What It Actually Feels Like Right Now

I’ll be honest, we’re tired.

Not the “I should take a weekend off” kind of tired. The kind where your brain wakes you up at 3 a.m. because you forgot to answer an email from a buyer, or you suddenly remember you still haven’t confirmed production numbers.

There are two of us running this company. Two. That’s it.

Right now we’re preparing for auditions for Dragons’ Den, dealing with retail opportunities across the country, coordinating production with a co-packer, answering wholesale emails, shipping orders, working with a PR team that is getting LOXX the social attention it deserves, and trying to keep the website and inventory from falling apart at the same time.

Some days it feels like ten different jobs stacked on top of each other.

And the strange part is… none of it is bad news.

Things are actually going well. That’s the irony.
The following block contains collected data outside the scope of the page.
(** C2, as stated, fails on empty strings: an empty alias is not tested
    against the alias rules although [.*] matches it in full, so the host
    rule is used where the claim gives the alias rule; and an explicit
    specification that is the empty string does not win over the rules. *)
Lemma find_tunnel_url_empty_counterexample :
  find_target (H:=python) None
      [(".*", "ssh://dsn-bastion")] [(".*", "ssh://host-bastion")]
      (Some "db") (Some "")
    = Some "ssh://dsn-bastion"
  ∧ find_tunnel_url (H:=python)
      (Examples.manager None
         [(".*", "ssh://host-bastion")] [(".*", "ssh://dsn-bastion")])
      (Some "db") (Some "")
    = Ok (Some "ssh://host-bastion")
  ∧ find_target (H:=python) (Some "")
      [] [(".*", "ssh://host-bastion")] (Some "db") None
    = Some ""
  ∧ find_tunnel_url (H:=python)
      (Examples.manager (Some "") [(".*", "ssh://host-bastion")] [])
      (Some "db") None
    = Ok (Some "ssh://host-bastion").
Proof. repeat split; vm_compute; reflexivity. Qed.

(** C2, amended: an explicit specification that is not empty is returned
    whatever the rules are; otherwise, on rule sets of regular expressions,
    the result follows the precedence of the specification (alias rules,
    then host rules, first full match each, else [None]) where an empty
    explicit specification, alias or host counts as not given. *)
Theorem find_tunnel_url_precedence `{PyLib} (self : SSHTunnelManager)
    (host dsn_alias : option string) :
  (∀ url, present (ssh_tunnel_url self) = Some url →
          find_tunnel_url self host dsn_alias = Ok (Some url))
  ∧ (regular (dsn_ssh_tunnel_config self) →
     regular (ssh_tunnel_config self) →
     find_tunnel_url self host dsn_alias
     = Ok (find_target (present (ssh_tunnel_url self))
             (dsn_ssh_tunnel_config self) (ssh_tunnel_config self)
             (present host) (present dsn_alias))).
Proof.
  split; [intros url; apply find_tunnel_url_explicit|].
  intros Hdsn Hhost. unfold find_tunnel_url, find_target.
  destruct (present (ssh_tunnel_url self)) as [url|]; [done|].
  assert (Hd : match present dsn_alias, dsn_ssh_tunnel_config self with
               | Some alias, _ :: _ => match_rules (dsn_ssh_tunnel_config self) alias
               | _, _ => Ok None
               end = Ok (present dsn_alias ≫= first_match (dsn_ssh_tunnel_config self))).
  { destruct (present dsn_alias) as [alias|]; [|done]. simpl.
    destruct (dsn_ssh_tunnel_config self) eqn:Hrules; [done|].
    by apply match_rules_first_match. }
  rewrite Hd.
  destruct (present dsn_alias ≫= first_match (dsn_ssh_tunnel_config self)); [done|].
  destruct (present host) as [h|]; [|done]. simpl.
  destruct (ssh_tunnel_config self) eqn:Hrules; [done|].
  by apply match_rules_first_match.
Qed.

Lemma regular_python_cons pattern r url rules :
  Re.compile pattern = Some r →
  regular (H:=python) rules → regular (H:=python) ((pattern, url) :: rules).
Proof.
  intros Hc Hrules p u c [[= -> ->]|Hin]%elem_of_cons.
  - exists (Re.matches r c). by apply fullmatch_compiled.
  - by apply (Hrules p u c).
Qed.

Lemma regular_nil `{PyLib} : regular [].
Proof. intros p u c Hin. by apply elem_of_nil in Hin. Qed.

(** The precedence at work: alias and host rules both match, the alias rule
    is used; with an explicit specification, that one is. *)
Lemma find_tunnel_url_precedence_witness :
  regular (H:=python) [("mydsn", "ssh://dsn-bastion:22")]
  ∧ regular (H:=python) [(".*", "ssh://host-bastion:22")]
  ∧ find_tunnel_url (H:=python)
      (Examples.manager None
         [(".*", "ssh://host-bastion:22")] [("mydsn", "ssh://dsn-bastion:22")])
      (Some "anyhost.com") (Some "mydsn")
    = Ok (Some "ssh://dsn-bastion:22")
  ∧ find_tunnel_url (H:=python)
      (Examples.manager (Some "ssh://explicit@host:22")
         [(".*", "ssh://host-bastion:22")] [("mydsn", "ssh://dsn-bastion:22")])
      (Some "anyhost.com") (Some "mydsn")
    = Ok (Some "ssh://explicit@host:22").
Proof.
  assert (Hd : regular (H:=python) [("mydsn", "ssh://dsn-bastion:22")]).
  { eapply regular_python_cons; [vm_compute; reflexivity | apply regular_nil]. }
  assert (Hh : regular (H:=python) [(".*", "ssh://host-bastion:22")]).
  { eapply regular_python_cons; [vm_compute; reflexivity | apply regular_nil]. }
  split; [exact Hd|]. split; [exact Hh|]. split.
  - destruct (find_tunnel_url_precedence (H:=python)
                (Examples.manager None
                   [(".*", "ssh://host-bastion:22")] [("mydsn", "ssh://dsn-bastion:22")])
                (Some "anyhost.com") (Some "mydsn")) as [_ Hrules].
    rewrite (Hrules Hd Hh). vm_compute. reflexivity.
  - destruct (find_tunnel_url_precedence (H:=python)
                (Examples.manager (Some "ssh://explicit@host:22")
                   [(".*", "ssh://host-bastion:22")] [("mydsn", "ssh://dsn-bastion:22")])
                (Some "anyhost.com") (Some "mydsn")) as [Hexplicit _].
    apply Hexplicit. vm_compute. reflexivity.
Defined.



(** ** Starting a tunnel *)

Lemma present_Some s : s ≠ "" → present (Some s) = Some s.
Proof. intros Hs. simpl. unfold Str.truthy. by rewrite bool_decide_eq_true_2. Qed.

(** Case analysis on a call of [start_tunnel]. *)
Ltac start_tunnel_inv env host port dsn_alias s :=
  let Hp := fresh "Hpath" in
  pose proof (start_tunnel_cases env host port dsn_alias s) as Hp;
  inversion Hp; clear Hp;
  try congruence;
  repeat match goal with
         | H1 : ?x = Ok ?a, H2 : ?x = Ok ?b |- _ =>
             assert (a = b) by congruence; clear H2; simplify_eq
         end;
  try match goal with
      | Hp : present (Some ?u) = None, Hn : ?u ≠ "" |- _ =>
          rewrite (present_Some u Hn) in Hp; discriminate Hp
      end.

(** C4: without an explicit specification and without a rule that matches,
    [start_tunnel] returns [(host, port)] as given and leaves the state as
    it was: the [tunnel] field keeps its value ([None] if it was [None]), no
    object is created and nothing happens outside. *)
Theorem start_tunnel_without_rule `{PyLib} (env : Env) (s : state)
    (host : string) (port : Z) (dsn_alias : option string) :
  ssh_tunnel_url (mgr s) = None →
  (∀ alias, dsn_alias = Some alias →
            no_rule_matches (dsn_ssh_tunnel_config (mgr s)) alias) →
  no_rule_matches (ssh_tunnel_config (mgr s)) host →
  start_tunnel env host port dsn_alias s = (Return (host, Some port), s)
  ∧ (tunnel (mgr s) = None →
     tunnel (mgr (snd (start_tunnel env host port dsn_alias s))) = None).
Proof.
  intros Hurl Hdsn Hhost.
  assert (Hfind : find_tunnel_url (mgr s) (Some host) dsn_alias = Ok None).
  { apply find_tunnel_url_no_match.
    - by rewrite Hurl.
    - intros alias [Ha _]%present_Some_inv. by apply Hdsn.
    - intros h [[= ->] _]%present_Some_inv. done. }
  assert (Hrun : start_tunnel env host port dsn_alias s = (Return (host, Some port), s)).
  { start_tunnel_inv env host port dsn_alias s; try congruence. }
  split; [done|]. by rewrite Hrun.
Qed.

(** [start_tunnel("localhost", 5432)] on a manager whose only rule is for
    the hosts of another domain. *)
Lemma start_tunnel_without_rule_witness :
  no_rule_matches (H:=python) [(".*\.prod\.example\.com", "ssh://bastion:22")] "localhost"
  ∧ start_tunnel (H:=python) (Examples.machine [] Examples.no_config)
      "localhost" 5432 None
      (Examples.initial
         (Examples.manager None [(".*\.prod\.example\.com", "ssh://bastion:22")] []))
    = (Return ("localhost", Some 5432),
       Examples.initial
         (Examples.manager None [(".*\.prod\.example\.com", "ssh://bastion:22")] [])).
Proof.
  assert (Hno : no_rule_matches (H:=python)
                  [(".*\.prod\.example\.com", "ssh://bastion:22")] "localhost").
  { repeat constructor. }
  split; [exact Hno|].
  apply (start_tunnel_without_rule (H:=python)).
  - reflexivity.
  - intros alias. discriminate.
  - exact Hno.
Defined.

Lemma relay_events rounds ev :
  ev ∈ (relay rounds).1 →
  (∃ data, ev = EvChannelSendall data) ∨ (∃ data, ev = EvRequestSendall data).
Proof.
  revert ev. induction rounds as [|[|request channel] rounds IH]; intros ev; simpl.
  - by intros ?%elem_of_nil.
  - by intros ?%elem_of_nil.
  - assert (Hf : ∀ send x out, forward send x = Some out → ∀ e, e ∈ out → ∃ data, e = send data).
    { intros send [[data| |data]|] out; simpl; try done.
      - destruct (Str.truthy data); [|done]. intros [= <-] e ->%list_elem_of_singleton. eauto.
      - intros [= <-] e ?%elem_of_nil. done. }
    destruct (forward EvChannelSendall request) as [out1|] eqn:H1; simpl;
      [|by intros ?%elem_of_nil].
    destruct (forward EvRequestSendall channel) as [out2|] eqn:H2; simpl.
    + destruct (relay rounds) as [rest done] eqn:Hr. simpl in *.
      rewrite !elem_of_app. intros [Hin|[Hin|Hin]]; [left|right|]; eauto.
    + intros Hin. left. eauto.
Qed.

Lemma channel_destinations_open tr kind dest src rest :
  channel_destinations (EvOpenChannel tr kind dest src :: rest)
  = dest :: channel_destinations rest.
Proof. done. Qed.

Lemma handle_destinations env h peername rounds tr :
  handler_ssh_transport h = Some tr →
  ∃ rest,
    handle env h peername rounds
    = EvOpenChannel tr "direct-tcpip"
        (handler_remote_host h, handler_remote_port h) peername :: rest
    ∧ channel_destinations rest = [].
Proof.
  intros Htr. unfold handle. rewrite Htr. eexists. split; [done|].
  assert (Hrelay : ∀ evs,
             (∀ ev, ev ∈ evs → (∃ data, ev = EvChannelSendall data)
                               ∨ (∃ data, ev = EvRequestSendall data)) →
             channel_destinations evs = []).
  { induction evs as [|ev evs IH]; intros Hevs; [done|].
    unfold channel_destinations in *. simpl.
    destruct (Hevs ev) as [[? ->]|[? ->]]; [left| |]; simpl;
      apply IH; intros e He; apply Hevs; by right. }
  destruct (open_channel env tr _ _ _); [done|done|].
  destruct (relay rounds) as [out done] eqn:Hr.
  assert (Hout : channel_destinations out = []).
  { apply Hrelay. intros ev Hev. apply (relay_events rounds). by rewrite Hr. }
  destruct done; [|done].
  unfold channel_destinations in *. by rewrite omap_app, Hout.
Qed.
We recently launched with a PR company and suddenly LOXX is showing up all over social media (yeah!!). Retail buyers are reaching out. Events are happening. People are discovering our hair perfume and getting genuinely excited about it.

Which is exactly what we wanted.

But growth isn’t neat. It’s messy and loud and it keeps asking for more from you.

Preparing for Dragons’ Den should probably feel surreal. Getting into stores across Canada should feel like a huge moment. Sometimes instead it just feels like another thing on the list that has to get done before midnight.

And that part bothers me a little. I don’t want to rush through the experience and realize later we were too busy surviving it to actually notice what was happening.

The truth is, Jaclyn and I want this everywhere.

We want someone to walk into a room and have people ask what they’re wearing. We want hair perfume to stop being this random niche thing and become something people expect to see on their vanity. And we want LOXX to be the name people think of when they talk about it.

So yes the struggle is real some days.

We’re exhausted sometimes.
We’re juggling more than two people probably should.

But if I’m being completely honest, the idea of watching someone else build this instead of us would bother me a lot more.

So we keep going.

And hopefully one day we’ll look back at this chaotic stretch and realize it was the moment everything actually started to take off.